(* ===== verification/Redis.v ===== *)
(** * Redis: the cache adapter and what is built on it

    [src/src/adapters/cache/redis_adapter.py], the circuit breaker of
    [src/src/domain/llm/services/circuit_breaker.py] and
    [src/src/domain/execution/adapters/idempotency_service.py].

    The server is a map from keys to values with an expiry time; a command may also
    fail, as the schedule [faults] says.  A value is text: the decimal text of an
    integer, which [INCR] accepts, or the JSON text of another value. *)

From S2P Require Import Prelude.
From S2P Require Import Errors.
From S2P Require Import PyValue.
From S2P Require Import Effects.

(** ** The server *)

Inductive rvalue : Type :=
  | RInt (z : Z)
  | RJson (v : pyval).

Record redis : Type := {
  entries : gmap string (rvalue * option Z);
  clock : Z;
  faults : list bool;
}.

Definition set_entries (v : gmap string (rvalue * option Z)) (s : redis) : redis :=
  {| entries := v; clock := clock s; faults := faults s |}.
Definition set_faults (v : list bool) (s : redis) : redis :=
  {| entries := entries s; clock := clock s; faults := v |}.
(** Time passes. *)
Definition tick (d : Z) (s : redis) : redis :=
  {| entries := entries s; clock := clock s + d; faults := faults s |}.

(** One round trip. *)
Definition command {A} (act : redis -> res exc A * redis) : M redis A := fun s =>
  match faults s with
  | true :: fs => (Err (ExternalError "ConnectionError" ""), set_faults fs s)
  | false :: fs => act (set_faults fs s)
  | [] => act s
  end.

Definition live (s : redis) (e : rvalue * option Z) : bool :=
  match e.2 with Some t => (clock s <? t)%Z | None => true end.

(** The value of a key, unless it has expired. *)
Definition rlookup (s : redis) (k : string) : option (rvalue * option Z) :=
  match entries s !! k with
  | Some e => if live s e then Some e else None
  | None => None
  end.

Definition redis_get (k : string) : M redis (option rvalue) :=
  command (fun s => (Ok (fst <$> rlookup s k), s)).

(** [SET key value EX ttl]. *)
Definition redis_set (k : string) (v : rvalue) (ttl : Z) : M redis unit :=
  command (fun s =>
    if (ttl <=? 0)%Z then (Err (ExternalError "ResponseError" "invalid expire time"), s)
    else (Ok tt, set_entries (<[k := (v, Some (clock s + ttl)%Z)]> (entries s)) s)).

(** [SET key value EX ttl NX]. *)
Definition redis_set_nx (k : string) (v : rvalue) (ttl : Z) : M redis bool :=
  command (fun s =>
    if (ttl <=? 0)%Z then (Err (ExternalError "ResponseError" "invalid expire time"), s)
    else match rlookup s k with
         | Some _ => (Ok false, s)
         | None => (Ok true, set_entries (<[k := (v, Some (clock s + ttl)%Z)]> (entries s)) s)
         end).

Definition redis_delete (k : string) : M redis unit :=
  command (fun s => (Ok tt, set_entries (delete k (entries s)) s)).

(** [INCR]: a missing key counts from zero and has no expiry. *)
Definition redis_incr (k : string) : M redis Z :=
  command (fun s =>
    match rlookup s k with
    | None => (Ok 1%Z, set_entries (<[k := (RInt 1, None)]> (entries s)) s)
    | Some (RInt z, t) => (Ok (z + 1)%Z, set_entries (<[k := (RInt (z + 1), t)]> (entries s)) s)
    | Some (RJson _, _) => (Err (ExternalError "ResponseError" "value is not an integer"), s)
    end).

(** [EXPIRE]. *)
Definition redis_expire (k : string) (ttl : Z) : M redis unit :=
  command (fun s =>
    match rlookup s k with
    | None => (Ok tt, s)
    | Some (v, _) =>
        if (ttl <=? 0)%Z then (Ok tt, set_entries (delete k (entries s)) s)
        else (Ok tt, set_entries (<[k := (v, Some (clock s + ttl)%Z)]> (entries s)) s)
    end).

(** ** The adapter *)

(** [silent_mode_wrapper]: exceptions become [False]. *)
Definition silent_mode_wrapper (silent_mode : bool) (m : M redis pyval) : M redis pyval :=
  if silent_mode then mtry m (fun _ => mret (PBool false)) else m.

(** [json.loads]. *)
Definition loads (v : rvalue) : pyval := match v with RInt z => PInt z | RJson j => j end.

(** [int(value)] of a count. *)
Definition count_of (v : pyval) : Z :=
  match v with PInt z => z | PBool b => if b then 1 else 0 | _ => 0 end.

Section adapter.
Variable silent_mode : bool.

Definition cache_get (k : string) : M redis pyval :=
  silent_mode_wrapper silent_mode
    (let* d := redis_get k in mret (match d with Some v => loads v | None => PNone end)).

Definition cache_set (k : string) (data : pyval) (ttl : Z) : M redis pyval :=
  silent_mode_wrapper silent_mode (redis_set k (RJson data) ttl ;;* mret PNone).

Definition set_if_not_exists (k : string) (data : pyval) (ttl : Z) : M redis pyval :=
  silent_mode_wrapper silent_mode (let* b := redis_set_nx k (RJson data) ttl in mret (PBool b)).

Definition cache_delete (k : string) : M redis pyval :=
  silent_mode_wrapper silent_mode (redis_delete k ;;* mret PNone).

(** [incr_with_ttl]: two commands; only the first increment sets the expiry. *)
Definition incr_with_ttl (k : string) (ttl : Z) : M redis pyval :=
  silent_mode_wrapper silent_mode (
    let* value := redis_incr k in
    (if (value =? 1)%Z then redis_expire k ttl else mret tt) ;;*
    mret (PInt value)).

(** ** The circuit breaker *)

(** [breaker_silent] is the breaker's own flag. *)
Variable breaker_silent : bool.
Variable failure_threshold : Z.
Variable window_seconds : Z.

Definition breaker_key (scope : string) : string := "cb:llm:" +:+ scope.

(** [data and data.get("state") == "open"], then the exception. *)
Definition check_open (data : pyval) : res exc unit :=
  if negb (truthy data) then Ok tt
  else match data with
       | PDict d => raise_if (match dict_getv "state" d with PStr s => String.eqb s "open" | _ => false end)
                      (DomainValidationException "llm_circuit_breaker_open")
       | _ => Err PyAttributeError
       end.

(** [ensure_closed]. *)
Definition ensure_closed (scope : string) : M redis unit :=
  let body := let* data := cache_get (breaker_key scope) in mlift (check_open data) in
  if breaker_silent then mtry body (fun _ => mret tt) else body.

(** [int(count) >= threshold] for what [incr_with_ttl] returns. *)
Definition reached (count : pyval) : bool :=
  match count with
  | PInt z => (failure_threshold <=? z)%Z
  | PBool b => (failure_threshold <=? if b then 1 else 0)%Z
  | _ => false
  end.

(** [record_failure]. *)
Definition record_failure (scope : string) : M redis unit :=
  mtry
    (let* count := incr_with_ttl (breaker_key scope) window_seconds in
     if reached count then
       cache_set (breaker_key scope) (PDict [("state", PStr "open")]) window_seconds ;;* mret tt
     else mret tt)
    (fun e => if breaker_silent then mret tt else mraise e).

(** [record_success]. *)
Definition record_success (scope : string) : M redis unit :=
  mtry (cache_delete (breaker_key scope) ;;* mret tt)
    (fun e => if breaker_silent then mret tt else mraise e).

(** ** Idempotency keys *)

Variable IDEMPOTENCY_TTL_SECONDS : Z.

Definition build_key (tenant endpoint idempotency_key : string) : string :=
  "idempotency:" +:+ tenant +:+ ":" +:+ endpoint +:+ ":" +:+ idempotency_key.

(** [try_acquire]. *)
Definition try_acquire (key : string) : M redis bool :=
  let* r := set_if_not_exists key (PDict [("status", PStr "PROCESSING")]) IDEMPOTENCY_TTL_SECONDS in
  mret (truthy r).

(** [get] and [set_result]. *)
Definition idempotency_get (key : string) : M redis pyval := cache_get key.
Definition set_result (key : string) (data : pyval) : M redis unit :=
  cache_set key data IDEMPOTENCY_TTL_SECONDS ;;* mret tt.
End adapter.

(** ** Counters *)

(** No command fails. *)
Definition healthy (s : redis) : Prop := faults s = [].

Section counters.
Variable silent_mode : bool.
Variable k : string.
Variable ttl : Z.

Lemma wrapper_ok m s v s' :
  m s = (Ok v, s') -> silent_mode_wrapper silent_mode m s = (Ok v, s').
Proof. intros H. unfold silent_mode_wrapper, mtry. destruct silent_mode; by rewrite H. Qed.

(** The first increment of a free counter starts its window. *)
Lemma incr_fresh s :
  healthy s -> rlookup s k = None -> (0 < ttl)%Z ->
  incr_with_ttl silent_mode k ttl s =
    (Ok (PInt 1), set_entries (<[k := (RInt 1, Some (clock s + ttl)%Z)]> (entries s)) s).
Proof.
  unfold healthy. intros Hh Hk Hw. apply wrapper_ok.
  assert (Hi : redis_incr k s = (Ok 1%Z, set_entries (<[k := (RInt 1, None)]> (entries s)) s)).
  { unfold redis_incr, command. by rewrite Hh, Hk. }
  rewrite (mbind_run _ _ _ _ _ Hi). unfold redis_expire, command, mbind_. simpl. rewrite Hh.
  unfold rlookup. simpl. rewrite lookup_insert_eq. simpl.
  replace (ttl <=? 0)%Z with false by (symmetry; apply Z.leb_gt; lia).
  unfold set_entries. simpl. by rewrite insert_insert_eq.
Qed.

(** Later increments leave the window as it is. *)
Lemma incr_live s c t :
  healthy s -> rlookup s k = Some (RInt c, t) -> (1 <= c)%Z ->
  incr_with_ttl silent_mode k ttl s =
    (Ok (PInt (c + 1)), set_entries (<[k := (RInt (c + 1), t)]> (entries s)) s).
Proof.
  unfold healthy. intros Hh Hk Hc. apply wrapper_ok.
  assert (Hi : redis_incr k s = (Ok (c + 1)%Z, set_entries (<[k := (RInt (c + 1), t)]> (entries s)) s)).
  { unfold redis_incr, command. by rewrite Hh, Hk. }
  rewrite (mbind_run _ _ _ _ _ Hi). by replace (c + 1 =? 1)%Z with false by (symmetry; apply Z.eqb_neq; lia).
Qed.
End counters.

(** ** What the breaker does *)

Section breaker_facts.
Variable silent_mode : bool.
Variables threshold window : Z.
Variable scope : string.
Hypothesis threshold_ok : (1 <= threshold)%Z.
Hypothesis window_ok : (0 < window)%Z.

Abbreviation key := (breaker_key scope).

(** [n] recorded failures in a row, for a breaker that raises its own errors. *)
Fixpoint failures (n : nat) : M redis unit :=
  match n with
  | 0 => mret tt
  | S n => failures n ;;* record_failure silent_mode false threshold window scope
  end.

(** The entry of the breaker after [n] failures. *)
Definition breaker_entry (n : nat) (s : redis) : option (rvalue * option Z) :=
  if decide (n = 0) then None
  else Some (if (threshold <=? Z.of_nat n)%Z then RJson (PDict [("state", PStr "open")]) else RInt (Z.of_nat n),
             Some (clock s + window)%Z).

Lemma live_window (s : redis) v : live s (v, Some (clock s + window)%Z) = true.
Proof using window_ok. unfold live. simpl. apply Z.ltb_lt. lia. Qed.

Lemma rlookup_insert s v :
  rlookup (set_entries (<[key := (v, Some (clock s + window)%Z)]> (entries s)) s) key =
  Some (v, Some (clock s + window)%Z).
Proof using window_ok.
  unfold rlookup. simpl. rewrite lookup_insert_eq.
  change (live _ _) with (live s (v, Some (clock s + window)%Z)). by rewrite live_window.
Qed.

Lemma failures_entry n s :
  healthy s -> entries s !! key = None -> (Z.of_nat n <= threshold)%Z ->
  exists s', failures n s = (Ok tt, s') /\ healthy s' /\ clock s' = clock s /\
    entries s' !! key = breaker_entry n s'.
Proof using threshold_ok window_ok.
  intros Hh H0. induction n as [|n IH]; intros Hn; [by exists s|].
  destruct IH as (s1 & H1 & Hh1 & Hc1 & He1); [lia|]. unfold healthy in *.
  assert (Hw : (window <=? 0)%Z = false) by (apply Z.leb_gt; lia).
  cbn [failures]. rewrite (mbind_run _ _ _ _ _ H1).
  assert (Hval : incr_with_ttl silent_mode key window s1 = (Ok (PInt (Z.of_nat (S n))),
    set_entries (<[key := (RInt (Z.of_nat (S n)), Some (clock s1 + window)%Z)]> (entries s1)) s1)).
  { destruct (decide (n = 0)) as [->|Hz].
    - apply incr_fresh; [done| |done]. unfold rlookup. by rewrite He1.
    - replace (Z.of_nat (S n)) with (Z.of_nat n + 1)%Z by lia. apply incr_live; [done| |lia].
      unfold rlookup. rewrite He1. unfold breaker_entry. rewrite decide_False by done.
      replace (threshold <=? Z.of_nat n)%Z with false by (symmetry; apply Z.leb_gt; lia).
      by rewrite live_window. }
  unfold record_failure, mtry. rewrite (mbind_run _ _ _ _ _ Hval). cbn [reached].
  destruct (threshold <=? Z.of_nat (S n))%Z eqn:Ht.
  - unfold cache_set, silent_mode_wrapper. destruct silent_mode; unfold mtry, mbind_, redis_set, command; simpl;
      rewrite Hh1, Hw; eexists; (split; [reflexivity|]); simpl;
      (split; [done|]); (split; [done|]); rewrite lookup_insert_eq; unfold breaker_entry; simpl; by rewrite Ht.
  - eexists. split; [reflexivity|]. simpl. split; [done|]. split; [done|].
    rewrite lookup_insert_eq. unfold breaker_entry. simpl. by rewrite Ht.
Qed.
End breaker_facts.

(** The circuit breaker's verdict.  In silent mode, the default, it never
    blocks a call, whatever Redis holds or does.  Otherwise, after [n] failures in a
    window it blocks with [llm_circuit_breaker_open] once the threshold is reached;
    between the first failure and the threshold, when calls should pass, it raises an
    [AttributeError], because the failure count shares its key with the open state. *)
Theorem breaker_verdict silent_mode threshold window scope s n :
  (1 <= threshold)%Z -> (0 < window)%Z -> healthy s -> entries s !! breaker_key scope = None ->
  (Z.of_nat n <= threshold)%Z ->
  (forall s0, (ensure_closed silent_mode true scope s0).1 = Ok tt) /\
  exists s', failures silent_mode threshold window scope n s = (Ok tt, s') /\
    (ensure_closed silent_mode false scope s').1 =
      if decide (n = 0) then Ok tt
      else if (Z.of_nat n <? threshold)%Z then Err PyAttributeError
      else Err (DomainValidationException "llm_circuit_breaker_open").
Proof.
  intros Ht Hw Hh H0 Hn. split.
  { intros s0. unfold ensure_closed, mtry. by destruct (mbind_ _ _ s0) as [[[]|]]. }
  destruct (failures_entry silent_mode threshold window scope Ht Hw n s Hh H0 Hn)
    as (s' & Hf & Hh' & Hc & He). exists s'. split; [done|]. unfold healthy in Hh'.
  assert (Hget : cache_get silent_mode (breaker_key scope) s' =
    (Ok (match rlookup s' (breaker_key scope) with Some e => loads e.1 | None => PNone end), s')).
  { unfold cache_get, silent_mode_wrapper, mtry, mbind_, redis_get, command.
    destruct silent_mode; rewrite Hh'; by destruct (rlookup s' (breaker_key scope)). }
  unfold ensure_closed. rewrite (mbind_run _ _ _ _ _ Hget). unfold rlookup. rewrite He.
  unfold breaker_entry. case_decide as Hz; [done|]. rewrite (live_window window Hw). simpl.
  destruct (Z.leb_spec threshold (Z.of_nat n)), (Z.ltb_spec (Z.of_nat n) threshold); try lia; [done|].
  unfold mlift, check_open. simpl. destruct n; done.
Qed.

● ● ● ● ●

TASK DIRECTIONS: Would you quote everything above from the line containing "set_entries (<[key := (RInt" down to the line containing "rewrite Hh1, Hw;"? Include both of those lines and nothing else.

RESPONSE TO THIS EXERCISE:
    set_entries (<[key := (RInt (Z.of_nat (S n)), Some (clock s1 + window)%Z)]> (entries s1)) s1)).
  { destruct (decide (n = 0)) as [->|Hz].
    - apply incr_fresh; [done| |done]. unfold rlookup. by rewrite He1.
    - replace (Z.of_nat (S n)) with (Z.of_nat n + 1)%Z by lia. apply incr_live; [done| |lia].
      unfold rlookup. rewrite He1. unfold breaker_entry. rewrite decide_False by done.
      replace (threshold <=? Z.of_nat n)%Z with false by (symmetry; apply Z.leb_gt; lia).
      by rewrite live_window. }
  unfold record_failure, mtry. rewrite (mbind_run _ _ _ _ _ Hval). cbn [reached].
  destruct (threshold <=? Z.of_nat (S n))%Z eqn:Ht.
  - unfold cache_set, silent_mode_wrapper. destruct silent_mode; unfold mtry, mbind_, redis_set, command; simpl;
      rewrite Hh1, Hw; eexists; (split; [reflexivity|]); simpl;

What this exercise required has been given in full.